— MATERIAL PROVIDED —

(* ===== verification/Prelude.v ===== *)
(** * n8n sandbox service: verification library

    The service runs untrusted code in sandboxes for tenants.  An API server
    (src/internal/api) keeps sandboxes, tenants and keys in a store, places each
    create on a runner and proxies requests to it; runners (src/internal/runner)
    host the sandboxes and report to the API's registry; a daemon
    (src/internal/daemon) inside every sandbox runs the commands.  This library
    models the parts below in Rocq, translated from the Go sources by hand, and
    proves what makes them correct.  Everything is executable, so every theorem
    with hypotheses comes with a run that meets them (the lemmas [*_witness]).

    ** How the code is modelled

    - A Go function is a function of the same name; one that fails, calls out or
      changes state is an [act] over a [World.world] (below): [let!] sequences,
      [exit] returns early.  A handler is one definition, with its guards, calls
      and compensations in the code's order.
    - What the code cannot see is a parameter: [World.Env] gives the outcome of
      the nth interaction with the outside (an SQL statement done, failed, or
      applied with its reply lost; the clock; a cancelled request; a runner's
      reply), so a theorem about all environments covers every pattern of
      failures.  SHA-256, JSON decoding, [crypto/rand] and the network are such
      parameters too.
    - Concurrency is a step relation over the code's critical sections, with any
      number of threads, and invariants by induction on the steps.
    - int64 and uint64 are [Z], with wrap-around where the width matters
      (durations, unix seconds, sequence numbers); maps are [gmap]s; strings and
      bytes are byte strings.
    - Interfaces are classes: [Store.SandboxStore] with [StoreLaws], proved of
      the SQLite and the Postgres store and used by every handler theorem;
      [Registry.RegistryEnv] with [RegistryLaws]; [RunnerCtl.Runtime] with its
      contract; [Placement.HonestRunners] for what a capacity refusal means;
      [Netrules.IptablesLaws]; [FirecrackerAdmit.Machine] with [MachineLaws], proved of
      the runtime over any host ([FirecrackerAdmit.Host]); [Gateway.Endpoints] for handlers that may do anything;
      [Metrics.HTTPObserver] with [ObserverLaws], proved of both recorders.

    ** Files

    - [Prelude]: int64, the [act] monad with its [wp] rules and tactics, counting
      rows of a table, sums over lists, pools of threads.
    - [GoStrings], [Ids]: Go's strings as used; UUIDs ([isValidUUID], [isValidID]).
    - [Limits] (src/internal/limits): the per-key limiter is a counting semaphore.
    - [Quota] (api/tenant_quota.go): reservations of concurrent creates of a pod
      never let a tenant above its limit, over a heap of shared entries.
    - [World], [Store], [StoreInv], [PgTx] (api/store): rows, tables and both
      stores, statement by statement; integrity, the quota and revocation as
      invariants; Postgres transactions of several pods interleaved per
      statement, at the isolation each of them has.  [Migrations]: the schema statements of every start.
    - [Registry] (api/registry): memory and Postgres registries, picking the
      least used runner, fairness among equals.
    - [RunnerCtl] (runner/grpc_control.go, api/runnerctl): the control service and
      its client, and what a refusal for lack of capacity looks like.
    - [Placement] (api/placement.go), [Config], [Sweeper] (api/ttl.go): placing a
      create; idle windows; one pass of the sweeper.  [SweepPool] (the pool of ttl.go)
      and [SweepLock] ([TryRun] of api/store/postgres.go): the goroutines of a pass and
      the passes of several pods.
    - [Auth] (api/middleware_auth.go), [Handlers], [HandlersInv] (api/handlers.go),
      [KeyCache] (api/apikey_cache.go), [Tenants] (api/handlers_tenants.go):
      authentication, the sandbox and tenant handlers, and the key cache.
    - [Wire], [Exec], [ExecManager], [StreamLines] (src/internal/daemon) and
      [ExecProxy] (runner/exec_proxy.go): a command's output as events, their
      JSON lines byte by byte, the buffer streams follow, the table of
      executions, and the runner's proxy that resumes broken streams.  [CommandRun]
      (daemon/exec.go, user.go): the goroutines around one command.
    - [Firecracker], [FirecrackerInv], [FirecrackerSafety]
      (runner/runtime/firecracker.ee: runtime.go, stop_wake.go, crash.go): create,
      stop, wake, delete and guest deaths of microVM sandboxes, cut into their
      critical sections and host calls; the invariant; what follows.
    - [Netfilter]: what iptables rules say about a packet.  [Netrules],
      [NetrulesInv], [NetrulesPolicy] (runner/runtime/docker/netrules): the rules
      of the Docker bridges as the commands that build them, over any iptables
      ([Netrules.IptablesLaws]) whose calls may fail; the invariant; the verdicts.
    - [Docker], [DockerInv], [DockerSafety] (runner/runtime/docker: runtime.go,
      crash.go): the lifecycle of Docker sandboxes interleaved with crashes,
      restarts and lost events, and with errors that are taken for a missing
      container; [DockerHost] (docker_client.go,
      bridge_netfilter.go): the create command line and the start of the runner;
      [DockerClient] (docker_client.go, docker_api.go): what is learnt from docker's
      errors and answers, the image pull and the waits.
    - [ShellQuote] (src/internal/shellquote): quoting against how a shell reads words.
      [FirecrackerNet] (firecracker.ee/network, network_wirer.go): names, addresses
      and scripts of slot networks, and the wirer that builds and clears them.
    - [Paths], [Fs]: Go's [path/filepath] and [os] as far as the daemon uses them, over a
      tree of directories, files and links.  [Files], [FilesInv], [FilesCopy]
      (daemon/files.go, daemon.go): the file handlers and routes, what they may change,
      copying and moving.
    - [ServeMux]: Go's [http.ServeMux], matching escaped paths, for both routers.
    - [RunnerHTTP] (runner: server.go, proxy.go, handlers, middleware): the
      runner's HTTP server, its guards, wakes and the signals it sends the API.
    - [Registration] (api/grpc/runner_server.go, runner/register): heartbeat
      streams, the registry entries they keep, and a runner's cordon on its way to
      its entry.
    - [EnvParse], [NetAddr]: [strconv], [time.ParseDuration], [net.SplitHostPort],
      [net.ParseIP] and their kin as the loaders use them, and the loader monad.
      [LoadAPI] (api/config), [LoadRunner] (runner/config, runner/register),
      [LoadDocker], [LoadFirecracker] (the runtimes' config.go): environment
      variables to configurations, over the parameters [LoadAPI.Services] and
      [LoadRunner.RunnerURLs].
    - [FirecrackerJail] (firecracker.ee: bootparams.go, boot.go, kernelpin.go, disk.go
      and the jail scripts of runtime.go), [FirecrackerAdmit] (admission.go): boot
      parameters, the cold boot, the jail, and what makes a runner ready.
      [DaemonProxy] (daemon_proxy.go): the goroutines of a sandbox's proxy.
      [FirecrackerHost] (rootfs.go, reconcile.go, snapshot.go, api_client.go): copies of
      the golden assets, the clearing at the start, snapshot requests, waits.
    - [Trace] (src/internal/obs): the trace context of a request in both processes.
      [Certs] (src/internal/grpctls): certificates that are renewed on disk.
    - [Gateway] (api/gateway.go and the API's middleware): the layers around every
      handler, the metrics layer included, and the route table.
      [AdminRoutes] (api/handlers_runners.go, handlers_scaler.go, errors.go): the list of
      runners, the scaler's policy, error bodies.  [Metrics] (src/internal/metrics): the
      recorders and their middleware.

    ** What the theorems show

    - Nothing is lost or leaked by a create: whatever fails, no sandbox runs
      without its row, but for one that a create made whose reply was lost or whose
      rollback failed; the answer is truthful and the quota reservation comes
      back ([HandlersInv], [Placement], [RunnerCtl]); deletes remove both sides.
    - A store opens to the same database from every earlier version and after every
      start that was cut off, keeps its rows, and gives every sandbox a tenant
      ([Migrations]).
    - Quotas hold: within a pod, in each store, and across pods on a Postgres whose
      default isolation is read committed ([Quota], [StoreInv], [PgTx]).
    - Every handler of the API is guarded: whatever the path's escapes and whatever
      handlers do, it runs with an identity the caller's key proves, on the routes of
      its role, under its tenant's cap, and slots come back ([Gateway], [Auth]).
    - Tenants are kept apart: roles and tenants come only with their keys, another
      tenant's sandbox is as if it did not exist, listings show a tenant's own,
      provisioners stay within bounds, and a revoked key is not served after the
      revocation reached the replica ([Auth], [HandlersInv], [Tenants],
      [KeyCache]).
    - The sweeper acts only on what requests can no longer reach or whose runner
      is gone ([Sweeper]); a pass ends, keeps to its bound and counts what a plain
      loop counts ([SweepPool]); pods sweep one at a time while their sessions last
      ([SweepLock]).
    - A command's events reach the client exactly once and in order, its output
      survives chunking, repeating a request does not run it again, and every command
      ends in one terminal event, with or without its help ([Wire], [Exec],
      [ExecProxy], [ExecManager], [StreamLines], [CommandRun]).
    - A Firecracker sandbox never restores a snapshot its disk has moved on from, no
      microVM is lost, slots are never shared or leaked, and every claim ends
      ([FirecrackerSafety]); its guest is behind its namespace's rules, which the
      scripts put there whatever the interface is called ([FirecrackerNet]).
    - A Docker sandbox reaches neither private networks nor the host nor another
      sandbox once the runner has started, whichever commands fail
      ([NetrulesPolicy], [DockerHost]); a running container is protected at its
      present address unless docker reported it missing when it was to be removed, rules
      outlive their container, a recorded crash is reported
      before the sandbox is used again ([DockerSafety]).
    - A runner acts only on authenticated requests, and what it tells the API about a
      sandbox is the runtime's word, never the guest's ([RunnerHTTP]); a registered
      runner has a live stream, and a cordon reaches the runner's registry entry
      ([Registration]).
    - The daemon's file routes keep the tree of files well formed; an archive stays below
      its directory; a write without overwrite changes nothing; what was written is read
      back; copies without links on the way terminate and are complete; moves lose nothing ([FilesInv],
      [FilesCopy]).
    - A configuration that loads is sound: bounds, roles, TLS identities, and runners
      that the API will register ([LoadAPI], [LoadRunner], [LoadDocker],
      [LoadFirecracker]).
    - A Firecracker runner becomes ready only with the release, snapshot and canary it
      checked; its jail scripts stay in the jail and clear what they made; stopping a
      proxy waits for its connections, which all end, and leaves at most the watchers of
      their contexts, which end by themselves ([FirecrackerAdmit],
      [FirecrackerJail], [DaemonProxy]).
    - One trace id per request in both processes ([Trace]); a certificate is always
      there and follows the files once they settle, as far as their modification times
      show a change ([Certs]).
    - A start of the Firecracker runner clears what was left below its directories and
      nothing else, whichever removal fails ([FirecrackerHost]); the image pull goes on
      until it succeeds ([DockerClient]); no caller can add a metric series
      ([Metrics]).
    - Some results show behaviour that is not what the code or its documents
      intend: [HandlersInv.lost_insert_answers_dead_sandbox], [PgTx.repeatable_read_orphans],
      [DockerSafety.misread_remove_unprotects],
      [Registry.pg_pick_skips_locked],
      [Sweeper.running_never_deleted_without_idle_stop],
      [Exec.huge_after_wedges], [Registration.old_stream_unregisters_new],
      [NetrulesPolicy.other_bridge_spoofs],
      [DockerSafety.failed_wake_hides_next_crash],
      [Gateway.informational_hides_status], [Gateway.panic_not_logged],
      [DaemonProxy.accept_error_is_final], [CommandRun.finished_reported_as_timed_out],
      [DockerClient.missing_command_removes], [SweepLock.lost_session_sweeps_twice],
      [AdminRoutes.snapshot_path_kept], [Metrics.informational_counted], and
      [Files.copy_onto_itself] with the examples after it.

    ** Bounds and fuel

    [reserve] reads at most [Quota.maxReads] times and placement tries at most
    [createPlacementAttempts] runners, as in the code; running out is a value of
    its own that the theorems exclude ([PlaceFuel]).  [ReadLine] and [ReadBytes]
    loops take a byte per round, so the input's length is enough fuel, and the
    theorems about them are about the whole output.  [copyDir] and [walkDir] take the
    depth of the tree; [FilesCopy.copy_faithful] shows that more makes no
    difference.  The polling loops of [DockerClient] and [FirecrackerHost] take the number
    of rounds looked at, and the lemmas say how many are enough.  Sequence numbers stay
    below 2^63 events and the cache's generation below 2^64 invalidations.

    ** What is not modelled

    What only calls out: dialling in a network namespace, request transport (HTTP, gRPC,
    the TLS handshake), the gauges Prometheus reads at a scrape, [slog].  What only puts
    parts together: the commands' [main] and the runner's [app.Run].
    Generated code, scripts, charts, the SDK and the playground.  Docker, Firecracker,
    iptables, databases, hashes, X.509 and JSON are parameters. *)

From stdpp Require Export base gmap strings list fin_maps sets sorting.
From Stdlib Require Export ZArith Lia.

— WHAT IS NEEDED —
Please, from the material above, copy only the lines from the line with "the nth interaction" up to and including the line with "[Netrules.IptablesLaws]; [FirecrackerAdmit.Machine] with", exactly as written.

— RESULT OF THIS EXERCISE —
      the nth interaction with the outside (an SQL statement done, failed, or
      applied with its reply lost; the clock; a cancelled request; a runner's
      reply), so a theorem about all environments covers every pattern of
      failures.  SHA-256, JSON decoding, [crypto/rand] and the network are such
      parameters too.
    - Concurrency is a step relation over the code's critical sections, with any
      number of threads, and invariants by induction on the steps.
    - int64 and uint64 are [Z], with wrap-around where the width matters
      (durations, unix seconds, sequence numbers); maps are [gmap]s; strings and
      bytes are byte strings.
    - Interfaces are classes: [Store.SandboxStore] with [StoreLaws], proved of
      the SQLite and the Postgres store and used by every handler theorem;
      [Registry.RegistryEnv] with [RegistryLaws]; [RunnerCtl.Runtime] with its
      contract; [Placement.HonestRunners] for what a capacity refusal means;
      [Netrules.IptablesLaws]; [FirecrackerAdmit.Machine] with [MachineLaws], proved of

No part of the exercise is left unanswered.